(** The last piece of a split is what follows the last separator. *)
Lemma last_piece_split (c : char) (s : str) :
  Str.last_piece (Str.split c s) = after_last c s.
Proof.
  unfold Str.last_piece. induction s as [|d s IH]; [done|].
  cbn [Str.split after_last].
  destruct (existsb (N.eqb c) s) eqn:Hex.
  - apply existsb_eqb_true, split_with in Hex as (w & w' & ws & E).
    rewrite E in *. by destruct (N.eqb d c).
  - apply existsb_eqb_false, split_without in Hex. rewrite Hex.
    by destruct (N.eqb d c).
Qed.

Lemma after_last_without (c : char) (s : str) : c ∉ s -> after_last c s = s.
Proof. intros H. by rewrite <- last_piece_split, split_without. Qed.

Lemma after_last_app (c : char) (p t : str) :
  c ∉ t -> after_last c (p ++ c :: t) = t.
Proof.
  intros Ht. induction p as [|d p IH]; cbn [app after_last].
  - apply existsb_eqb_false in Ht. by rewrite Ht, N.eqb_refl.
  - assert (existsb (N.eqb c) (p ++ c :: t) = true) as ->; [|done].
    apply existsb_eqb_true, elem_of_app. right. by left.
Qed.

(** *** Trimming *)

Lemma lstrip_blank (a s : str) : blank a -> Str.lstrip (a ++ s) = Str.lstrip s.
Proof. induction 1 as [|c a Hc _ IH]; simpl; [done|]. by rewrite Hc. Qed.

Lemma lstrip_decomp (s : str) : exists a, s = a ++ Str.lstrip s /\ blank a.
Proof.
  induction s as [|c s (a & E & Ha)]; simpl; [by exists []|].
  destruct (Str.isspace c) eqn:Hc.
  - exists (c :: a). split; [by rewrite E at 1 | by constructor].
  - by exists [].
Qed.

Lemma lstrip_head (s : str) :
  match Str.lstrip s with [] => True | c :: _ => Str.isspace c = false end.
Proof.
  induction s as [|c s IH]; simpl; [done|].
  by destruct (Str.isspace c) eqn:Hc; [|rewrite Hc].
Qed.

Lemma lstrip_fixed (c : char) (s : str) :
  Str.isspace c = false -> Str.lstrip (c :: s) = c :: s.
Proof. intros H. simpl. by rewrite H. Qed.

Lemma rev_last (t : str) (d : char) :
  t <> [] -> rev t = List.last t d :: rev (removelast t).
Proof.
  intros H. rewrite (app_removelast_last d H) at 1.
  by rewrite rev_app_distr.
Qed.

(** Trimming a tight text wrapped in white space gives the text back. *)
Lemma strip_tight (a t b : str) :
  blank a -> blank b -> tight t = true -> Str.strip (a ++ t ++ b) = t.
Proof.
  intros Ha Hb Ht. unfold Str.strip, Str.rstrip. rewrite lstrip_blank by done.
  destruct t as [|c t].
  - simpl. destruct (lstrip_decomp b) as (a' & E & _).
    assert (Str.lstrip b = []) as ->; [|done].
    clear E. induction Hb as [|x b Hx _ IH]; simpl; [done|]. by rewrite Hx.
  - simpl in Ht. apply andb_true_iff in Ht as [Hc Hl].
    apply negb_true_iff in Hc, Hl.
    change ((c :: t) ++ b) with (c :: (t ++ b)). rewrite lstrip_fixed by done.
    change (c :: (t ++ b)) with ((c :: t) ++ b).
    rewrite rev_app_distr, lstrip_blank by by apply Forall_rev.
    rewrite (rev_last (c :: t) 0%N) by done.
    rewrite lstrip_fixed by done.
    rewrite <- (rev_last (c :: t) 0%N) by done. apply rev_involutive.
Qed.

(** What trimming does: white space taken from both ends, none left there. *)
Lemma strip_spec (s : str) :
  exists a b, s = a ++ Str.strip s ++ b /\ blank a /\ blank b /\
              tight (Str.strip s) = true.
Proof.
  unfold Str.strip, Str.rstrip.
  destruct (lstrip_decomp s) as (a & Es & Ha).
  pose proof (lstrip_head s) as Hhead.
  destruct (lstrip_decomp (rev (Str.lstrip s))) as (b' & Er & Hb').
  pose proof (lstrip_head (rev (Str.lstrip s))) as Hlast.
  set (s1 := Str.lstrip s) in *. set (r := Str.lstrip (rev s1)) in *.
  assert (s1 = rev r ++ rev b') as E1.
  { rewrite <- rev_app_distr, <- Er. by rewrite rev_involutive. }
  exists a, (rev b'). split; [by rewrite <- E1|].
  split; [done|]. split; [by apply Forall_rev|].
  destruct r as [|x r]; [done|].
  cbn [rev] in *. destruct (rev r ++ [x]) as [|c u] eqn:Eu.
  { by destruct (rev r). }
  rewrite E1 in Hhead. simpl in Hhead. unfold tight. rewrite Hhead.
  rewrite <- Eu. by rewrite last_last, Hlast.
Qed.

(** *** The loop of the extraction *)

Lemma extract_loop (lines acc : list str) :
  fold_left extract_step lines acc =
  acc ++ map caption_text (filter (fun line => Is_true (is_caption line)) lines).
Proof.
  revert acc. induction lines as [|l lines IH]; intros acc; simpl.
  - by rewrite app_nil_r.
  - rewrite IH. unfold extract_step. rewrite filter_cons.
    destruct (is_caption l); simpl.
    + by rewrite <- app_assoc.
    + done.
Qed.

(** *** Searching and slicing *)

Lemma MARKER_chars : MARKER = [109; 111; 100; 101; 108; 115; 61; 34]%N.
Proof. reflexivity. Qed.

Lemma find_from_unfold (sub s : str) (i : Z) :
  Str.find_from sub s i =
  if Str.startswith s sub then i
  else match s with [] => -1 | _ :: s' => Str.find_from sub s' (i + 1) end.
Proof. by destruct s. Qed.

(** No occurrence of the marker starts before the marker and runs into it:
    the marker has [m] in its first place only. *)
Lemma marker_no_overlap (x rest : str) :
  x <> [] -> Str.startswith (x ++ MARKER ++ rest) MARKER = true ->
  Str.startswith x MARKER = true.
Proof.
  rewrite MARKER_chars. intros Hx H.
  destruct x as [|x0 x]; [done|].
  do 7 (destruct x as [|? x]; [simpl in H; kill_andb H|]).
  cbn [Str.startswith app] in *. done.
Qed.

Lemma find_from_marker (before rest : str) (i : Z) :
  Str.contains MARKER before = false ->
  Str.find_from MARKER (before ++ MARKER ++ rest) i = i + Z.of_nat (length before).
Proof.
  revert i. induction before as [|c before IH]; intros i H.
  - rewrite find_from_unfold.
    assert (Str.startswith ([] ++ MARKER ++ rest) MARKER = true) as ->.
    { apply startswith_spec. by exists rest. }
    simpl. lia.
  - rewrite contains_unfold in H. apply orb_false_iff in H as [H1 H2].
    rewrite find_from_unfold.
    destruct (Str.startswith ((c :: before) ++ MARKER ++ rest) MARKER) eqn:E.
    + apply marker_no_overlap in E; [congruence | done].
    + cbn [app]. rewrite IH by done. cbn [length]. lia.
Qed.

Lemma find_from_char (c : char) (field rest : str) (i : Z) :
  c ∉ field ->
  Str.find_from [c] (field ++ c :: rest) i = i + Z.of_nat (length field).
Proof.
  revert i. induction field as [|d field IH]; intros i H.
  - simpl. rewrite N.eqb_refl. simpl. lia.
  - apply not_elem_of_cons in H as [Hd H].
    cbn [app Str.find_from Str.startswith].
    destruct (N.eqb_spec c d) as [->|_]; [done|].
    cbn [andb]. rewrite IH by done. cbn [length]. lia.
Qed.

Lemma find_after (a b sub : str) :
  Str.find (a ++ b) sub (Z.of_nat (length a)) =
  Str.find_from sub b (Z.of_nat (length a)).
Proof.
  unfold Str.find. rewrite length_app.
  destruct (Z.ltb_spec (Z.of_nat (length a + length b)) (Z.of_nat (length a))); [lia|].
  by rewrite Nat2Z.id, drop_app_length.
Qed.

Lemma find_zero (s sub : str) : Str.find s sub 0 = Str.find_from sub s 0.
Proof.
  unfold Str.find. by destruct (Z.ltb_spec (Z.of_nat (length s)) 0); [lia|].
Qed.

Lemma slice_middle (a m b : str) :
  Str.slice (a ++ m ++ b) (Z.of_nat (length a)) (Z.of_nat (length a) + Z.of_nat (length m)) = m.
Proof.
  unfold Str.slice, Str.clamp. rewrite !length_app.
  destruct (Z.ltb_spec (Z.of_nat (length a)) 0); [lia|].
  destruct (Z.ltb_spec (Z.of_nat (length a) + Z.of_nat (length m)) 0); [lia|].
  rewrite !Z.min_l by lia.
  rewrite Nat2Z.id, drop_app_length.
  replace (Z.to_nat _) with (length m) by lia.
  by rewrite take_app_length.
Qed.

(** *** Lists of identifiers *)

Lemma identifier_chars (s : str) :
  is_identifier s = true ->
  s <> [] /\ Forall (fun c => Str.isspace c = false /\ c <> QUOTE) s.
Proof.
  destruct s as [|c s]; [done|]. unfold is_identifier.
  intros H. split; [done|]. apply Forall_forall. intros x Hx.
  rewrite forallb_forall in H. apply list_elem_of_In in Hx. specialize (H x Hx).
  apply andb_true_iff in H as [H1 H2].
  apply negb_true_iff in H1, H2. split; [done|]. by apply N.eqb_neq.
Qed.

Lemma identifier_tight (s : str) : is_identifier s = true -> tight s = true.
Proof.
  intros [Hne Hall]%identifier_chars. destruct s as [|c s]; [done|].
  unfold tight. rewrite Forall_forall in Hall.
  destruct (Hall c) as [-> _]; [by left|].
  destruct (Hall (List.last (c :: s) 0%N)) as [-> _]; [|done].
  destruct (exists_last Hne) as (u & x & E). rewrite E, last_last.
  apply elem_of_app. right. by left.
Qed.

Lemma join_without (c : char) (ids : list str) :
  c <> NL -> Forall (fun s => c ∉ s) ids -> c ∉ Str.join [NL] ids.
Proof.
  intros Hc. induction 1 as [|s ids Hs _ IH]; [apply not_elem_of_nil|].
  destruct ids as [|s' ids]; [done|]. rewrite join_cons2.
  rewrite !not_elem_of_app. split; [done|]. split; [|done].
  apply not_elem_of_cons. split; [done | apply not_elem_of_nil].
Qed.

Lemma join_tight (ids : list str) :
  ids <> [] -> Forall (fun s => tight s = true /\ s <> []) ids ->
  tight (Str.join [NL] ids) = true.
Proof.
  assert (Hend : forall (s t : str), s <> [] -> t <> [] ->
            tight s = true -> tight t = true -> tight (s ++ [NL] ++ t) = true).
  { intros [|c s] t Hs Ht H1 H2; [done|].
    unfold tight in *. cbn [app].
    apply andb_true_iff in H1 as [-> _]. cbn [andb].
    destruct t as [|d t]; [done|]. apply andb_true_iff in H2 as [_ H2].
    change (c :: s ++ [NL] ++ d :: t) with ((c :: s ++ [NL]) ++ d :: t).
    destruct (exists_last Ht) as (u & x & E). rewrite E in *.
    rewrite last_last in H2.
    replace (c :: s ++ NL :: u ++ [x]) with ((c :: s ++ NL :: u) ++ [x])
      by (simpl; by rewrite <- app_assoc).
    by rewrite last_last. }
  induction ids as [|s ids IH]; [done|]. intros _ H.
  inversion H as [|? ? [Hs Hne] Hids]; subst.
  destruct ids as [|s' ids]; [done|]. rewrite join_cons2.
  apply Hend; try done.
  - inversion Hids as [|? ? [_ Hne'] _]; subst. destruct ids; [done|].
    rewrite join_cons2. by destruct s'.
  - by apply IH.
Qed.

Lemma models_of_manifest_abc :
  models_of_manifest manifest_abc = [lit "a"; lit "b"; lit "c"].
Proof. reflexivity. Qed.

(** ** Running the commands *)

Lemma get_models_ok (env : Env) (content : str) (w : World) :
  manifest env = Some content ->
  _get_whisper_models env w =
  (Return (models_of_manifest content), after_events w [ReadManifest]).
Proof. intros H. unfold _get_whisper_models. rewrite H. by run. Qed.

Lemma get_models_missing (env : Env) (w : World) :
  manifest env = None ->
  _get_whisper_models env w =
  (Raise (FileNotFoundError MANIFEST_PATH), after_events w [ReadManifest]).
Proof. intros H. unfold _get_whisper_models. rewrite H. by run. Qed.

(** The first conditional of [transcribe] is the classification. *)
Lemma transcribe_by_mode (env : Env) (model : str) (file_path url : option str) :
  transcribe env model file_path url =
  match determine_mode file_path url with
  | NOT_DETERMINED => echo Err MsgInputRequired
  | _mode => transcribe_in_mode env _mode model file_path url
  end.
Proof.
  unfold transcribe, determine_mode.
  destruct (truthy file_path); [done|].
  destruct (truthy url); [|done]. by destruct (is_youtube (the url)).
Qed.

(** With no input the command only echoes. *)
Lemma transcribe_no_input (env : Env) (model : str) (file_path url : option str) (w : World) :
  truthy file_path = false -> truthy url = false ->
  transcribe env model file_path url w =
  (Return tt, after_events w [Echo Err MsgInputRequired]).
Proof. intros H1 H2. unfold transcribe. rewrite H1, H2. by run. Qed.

----

Task details: Write out exactly the lines from the beginning of the material above through the line with "cbn [Str.split after_last].", including both and omitting all others.

Answer to this exercise:
(** The last piece of a split is what follows the last separator. *)
Lemma last_piece_split (c : char) (s : str) :
  Str.last_piece (Str.split c s) = after_last c s.
Proof.
  unfold Str.last_piece. induction s as [|d s IH]; [done|].
  cbn [Str.split after_last].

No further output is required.